— EXERCISE INSTRUCTIONS —
The full set of records is to be reproduced verbatim.

— DATA IN THIS EXERCISE —

(* ===== verification/CoreSync.v ===== *)
(** * The canonical scan adapter

    [CoreChainAdapter] of crates/dom-wallet-core-sync/src/lib.rs: identities,
    cursors, scan pages, reorganisations and the bounded commit retry.  The node
    is a [WalletCoreApi] over a world that every call may change; the durable
    state is a [CoreScanTransactionSink]. *)

From S2P Require Import Prelude DomainTypes WalletOps Reservations CoreTypes Projection.

Definition MAX_CORE_SCAN_BATCH_BLOCKS : N := 1024.
Definition GENERATION_CONFLICT_MAX_ATTEMPTS : nat := 5.

(** [CoreChainAdapter], whose [api] is the world the methods run in. *)
Record CoreChainAdapter := mkCoreChainAdapter {
  ad_identity : CoreChainIdentity;
  ad_maximum_batch_blocks : N;
  ad_maximum_reorg_depth : N;
}.

Definition validate_scan_limit (limit : N) : result SErr.CoreScanError unit :=
  fail_if ((limit =? 0) || (MAX_CORE_SCAN_BATCH_BLOCKS <? limit)) SErr.InvalidScanLimit.

Definition validate_same_chain (expected actual : CoreChainIdentity)
    : result SErr.CoreScanError unit :=
  fail_if (negb (bool_decide (expected.(cci_network) = actual.(cci_network))))
          (SErr.IdentityMismatch "NETWORK") ;?
  fail_if (negb (expected.(cci_network_magic) =? actual.(cci_network_magic)))
          (SErr.IdentityMismatch "NETWORK_MAGIC") ;?
  fail_if (negb (bool_decide (expected.(cci_chain_id) = actual.(cci_chain_id))))
          (SErr.IdentityMismatch "CHAIN_ID") ;?
  fail_if (negb (bool_decide (expected.(cci_genesis_hash) = actual.(cci_genesis_hash))))
          (SErr.IdentityMismatch "GENESIS_HASH") ;?
  fail_if (negb (expected.(cci_protocol_version) =? actual.(cci_protocol_version)))
          (SErr.IdentityMismatch "PROTOCOL_VERSION") ;?
  fail_if (negb (expected.(cci_range_proof_serialization_version)
                 =? actual.(cci_range_proof_serialization_version)))
          (SErr.IdentityMismatch "RANGE_PROOF_VERSION") ;?
  fail_if (negb (expected.(cci_coinbase_maturity) =? actual.(cci_coinbase_maturity)))
          (SErr.IdentityMismatch "COINBASE_MATURITY").

(** The last two conditions of [find_safe_anchor]'s loop body. *)
Definition anchor_agrees (local core : option bytes) : option bytes :=
  match local, core with
  | Some local_hash, Some core_hash =>
      if bool_decide (local_hash = core_hash) && negb (is_zero32 core_hash) then Some core_hash
      else None
  | _, _ => None
  end.

(** The heights of [(lowest..invalid_height).rev()], [n] of them. *)
Fixpoint heights_down (top : N) (n : nat) : list N :=
  match n with
  | O => []
  | S n => (top - 1) :: heights_down (top - 1) n
  end.

Section adapter.
Context {codec : CoreCodec} {W : Type} {api : WalletCoreApi W}.

Definition validate_cursor_identity (cursor : WalletScanCursor) (identity : CoreChainIdentity)
    : result SErr.CoreScanError unit :=
  fail_if (negb (cursor.(wsc_version) =? WALLET_SCAN_CURSOR_VERSION))
          (SErr.InvalidCursor "UNSUPPORTED_VERSION") ;?
  fail_if (negb (cursor.(wsc_network_magic) =? identity.(cci_network_magic))
           || negb (bool_decide (cursor.(wsc_chain_id) = identity.(cci_chain_id))))
          SErr.CursorIdentityMismatch ;?
  fail_if (is_zero32 cursor.(wsc_anchor_hash)) (SErr.InvalidCursor "ZERO_ANCHOR_HASH").

Definition CoreCursorBytes_parse (b : bytes) (identity : CoreChainIdentity)
    : result SErr.CoreScanError CoreCursorBytes :=
  let? cursor := lift_core (cursor_from_bytes b) in
  validate_cursor_identity cursor identity ;?
  Ok (mkCoreCursorBytes (cursor_to_bytes cursor)).

Definition CoreCursorBytes_from_cursor (cursor : WalletScanCursor) (identity : CoreChainIdentity)
    : result SErr.CoreScanError CoreCursorBytes :=
  lift_core (cursor_validate_shape cursor) ;?
  validate_cursor_identity cursor identity ;?
  Ok (mkCoreCursorBytes (cursor_to_bytes cursor)).

Definition cursor_decode (c : CoreCursorBytes) : result SErr.CoreScanError WalletScanCursor :=
  lift_core (cursor_from_bytes c.(cursor_bytes)).

Definition map_identity (identity : ChainIdentity) : result SErr.CoreScanError CoreChainIdentity :=
  fail_if (negb (magic identity.(ci_network) =? identity.(ci_network_magic)))
          (SErr.InvalidIdentity "NETWORK_MAGIC_MISMATCH") ;?
  fail_if (is_zero32 identity.(ci_chain_id)) (SErr.InvalidIdentity "ZERO_CHAIN_ID") ;?
  fail_if (is_zero32 identity.(ci_genesis_hash)
           && negb (bool_decide (identity.(ci_network) = CNet.Regtest)))
          (SErr.InvalidIdentity "ZERO_GENESIS_HASH") ;?
  fail_if (negb (identity.(ci_protocol_version) =? PROTOCOL_VERSION))
          (SErr.InvalidIdentity "UNSUPPORTED_PROTOCOL_VERSION") ;?
  fail_if (negb (identity.(ci_range_proof_serialization_version)
                 =? RANGE_PROOF_SERIALIZATION_VERSION))
          (SErr.InvalidIdentity "UNSUPPORTED_RANGE_PROOF_VERSION") ;?
  fail_if (is_zero32 identity.(ci_current_tip).(br_hash)) (SErr.InvalidIdentity "ZERO_TIP_HASH") ;?
  Ok (mkCoreChainIdentity identity.(ci_network) identity.(ci_network_magic) identity.(ci_chain_id)
        identity.(ci_genesis_hash) identity.(ci_protocol_version)
        identity.(ci_range_proof_serialization_version) identity.(ci_coinbase_maturity)
        identity.(ci_current_tip)).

— OUTPUT FOR THIS TASK —
(* ===== verification/CoreSync.v ===== *)
(** * The canonical scan adapter

    [CoreChainAdapter] of crates/dom-wallet-core-sync/src/lib.rs: identities,
    cursors, scan pages, reorganisations and the bounded commit retry.  The node
    is a [WalletCoreApi] over a world that every call may change; the durable
    state is a [CoreScanTransactionSink]. *)

From S2P Require Import Prelude DomainTypes WalletOps Reservations CoreTypes Projection.

Definition MAX_CORE_SCAN_BATCH_BLOCKS : N := 1024.
Definition GENERATION_CONFLICT_MAX_ATTEMPTS : nat := 5.

(** [CoreChainAdapter], whose [api] is the world the methods run in. *)
Record CoreChainAdapter := mkCoreChainAdapter {
  ad_identity : CoreChainIdentity;
  ad_maximum_batch_blocks : N;
  ad_maximum_reorg_depth : N;
}.

Definition validate_scan_limit (limit : N) : result SErr.CoreScanError unit :=
  fail_if ((limit =? 0) || (MAX_CORE_SCAN_BATCH_BLOCKS <? limit)) SErr.InvalidScanLimit.

Definition validate_same_chain (expected actual : CoreChainIdentity)
    : result SErr.CoreScanError unit :=
  fail_if (negb (bool_decide (expected.(cci_network) = actual.(cci_network))))
          (SErr.IdentityMismatch "NETWORK") ;?
  fail_if (negb (expected.(cci_network_magic) =? actual.(cci_network_magic)))
          (SErr.IdentityMismatch "NETWORK_MAGIC") ;?
  fail_if (negb (bool_decide (expected.(cci_chain_id) = actual.(cci_chain_id))))
          (SErr.IdentityMismatch "CHAIN_ID") ;?
  fail_if (negb (bool_decide (expected.(cci_genesis_hash) = actual.(cci_genesis_hash))))
          (SErr.IdentityMismatch "GENESIS_HASH") ;?
  fail_if (negb (expected.(cci_protocol_version) =? actual.(cci_protocol_version)))
          (SErr.IdentityMismatch "PROTOCOL_VERSION") ;?
  fail_if (negb (expected.(cci_range_proof_serialization_version)
                 =? actual.(cci_range_proof_serialization_version)))
          (SErr.IdentityMismatch "RANGE_PROOF_VERSION") ;?
  fail_if (negb (expected.(cci_coinbase_maturity) =? actual.(cci_coinbase_maturity)))
          (SErr.IdentityMismatch "COINBASE_MATURITY").

(** The last two conditions of [find_safe_anchor]'s loop body. *)
Definition anchor_agrees (local core : option bytes) : option bytes :=
  match local, core with
  | Some local_hash, Some core_hash =>
      if bool_decide (local_hash = core_hash) && negb (is_zero32 core_hash) then Some core_hash
      else None
  | _, _ => None
  end.

(** The heights of [(lowest..invalid_height).rev()], [n] of them. *)
Fixpoint heights_down (top : N) (n : nat) : list N :=
  match n with
  | O => []
  | S n => (top - 1) :: heights_down (top - 1) n
  end.

Section adapter.
Context {codec : CoreCodec} {W : Type} {api : WalletCoreApi W}.

Definition validate_cursor_identity (cursor : WalletScanCursor) (identity : CoreChainIdentity)
    : result SErr.CoreScanError unit :=
  fail_if (negb (cursor.(wsc_version) =? WALLET_SCAN_CURSOR_VERSION))
          (SErr.InvalidCursor "UNSUPPORTED_VERSION") ;?
  fail_if (negb (cursor.(wsc_network_magic) =? identity.(cci_network_magic))
           || negb (bool_decide (cursor.(wsc_chain_id) = identity.(cci_chain_id))))
          SErr.CursorIdentityMismatch ;?
  fail_if (is_zero32 cursor.(wsc_anchor_hash)) (SErr.InvalidCursor "ZERO_ANCHOR_HASH").

Definition CoreCursorBytes_parse (b : bytes) (identity : CoreChainIdentity)
    : result SErr.CoreScanError CoreCursorBytes :=
  let? cursor := lift_core (cursor_from_bytes b) in
  validate_cursor_identity cursor identity ;?
  Ok (mkCoreCursorBytes (cursor_to_bytes cursor)).

Definition CoreCursorBytes_from_cursor (cursor : WalletScanCursor) (identity : CoreChainIdentity)
    : result SErr.CoreScanError CoreCursorBytes :=
  lift_core (cursor_validate_shape cursor) ;?
  validate_cursor_identity cursor identity ;?
  Ok (mkCoreCursorBytes (cursor_to_bytes cursor)).

Definition cursor_decode (c : CoreCursorBytes) : result SErr.CoreScanError WalletScanCursor :=
  lift_core (cursor_from_bytes c.(cursor_bytes)).

Definition map_identity (identity : ChainIdentity) : result SErr.CoreScanError CoreChainIdentity :=
  fail_if (negb (magic identity.(ci_network) =? identity.(ci_network_magic)))
          (SErr.InvalidIdentity "NETWORK_MAGIC_MISMATCH") ;?
  fail_if (is_zero32 identity.(ci_chain_id)) (SErr.InvalidIdentity "ZERO_CHAIN_ID") ;?
  fail_if (is_zero32 identity.(ci_genesis_hash)
           && negb (bool_decide (identity.(ci_network) = CNet.Regtest)))
          (SErr.InvalidIdentity "ZERO_GENESIS_HASH") ;?
  fail_if (negb (identity.(ci_protocol_version) =? PROTOCOL_VERSION))
          (SErr.InvalidIdentity "UNSUPPORTED_PROTOCOL_VERSION") ;?
  fail_if (negb (identity.(ci_range_proof_serialization_version)
                 =? RANGE_PROOF_SERIALIZATION_VERSION))
          (SErr.InvalidIdentity "UNSUPPORTED_RANGE_PROOF_VERSION") ;?
  fail_if (is_zero32 identity.(ci_current_tip).(br_hash)) (SErr.InvalidIdentity "ZERO_TIP_HASH") ;?
  Ok (mkCoreChainIdentity identity.(ci_network) identity.(ci_network_magic) identity.(ci_chain_id)
        identity.(ci_genesis_hash) identity.(ci_protocol_version)
        identity.(ci_range_proof_serialization_version) identity.(ci_coinbase_maturity)
        identity.(ci_current_tip)).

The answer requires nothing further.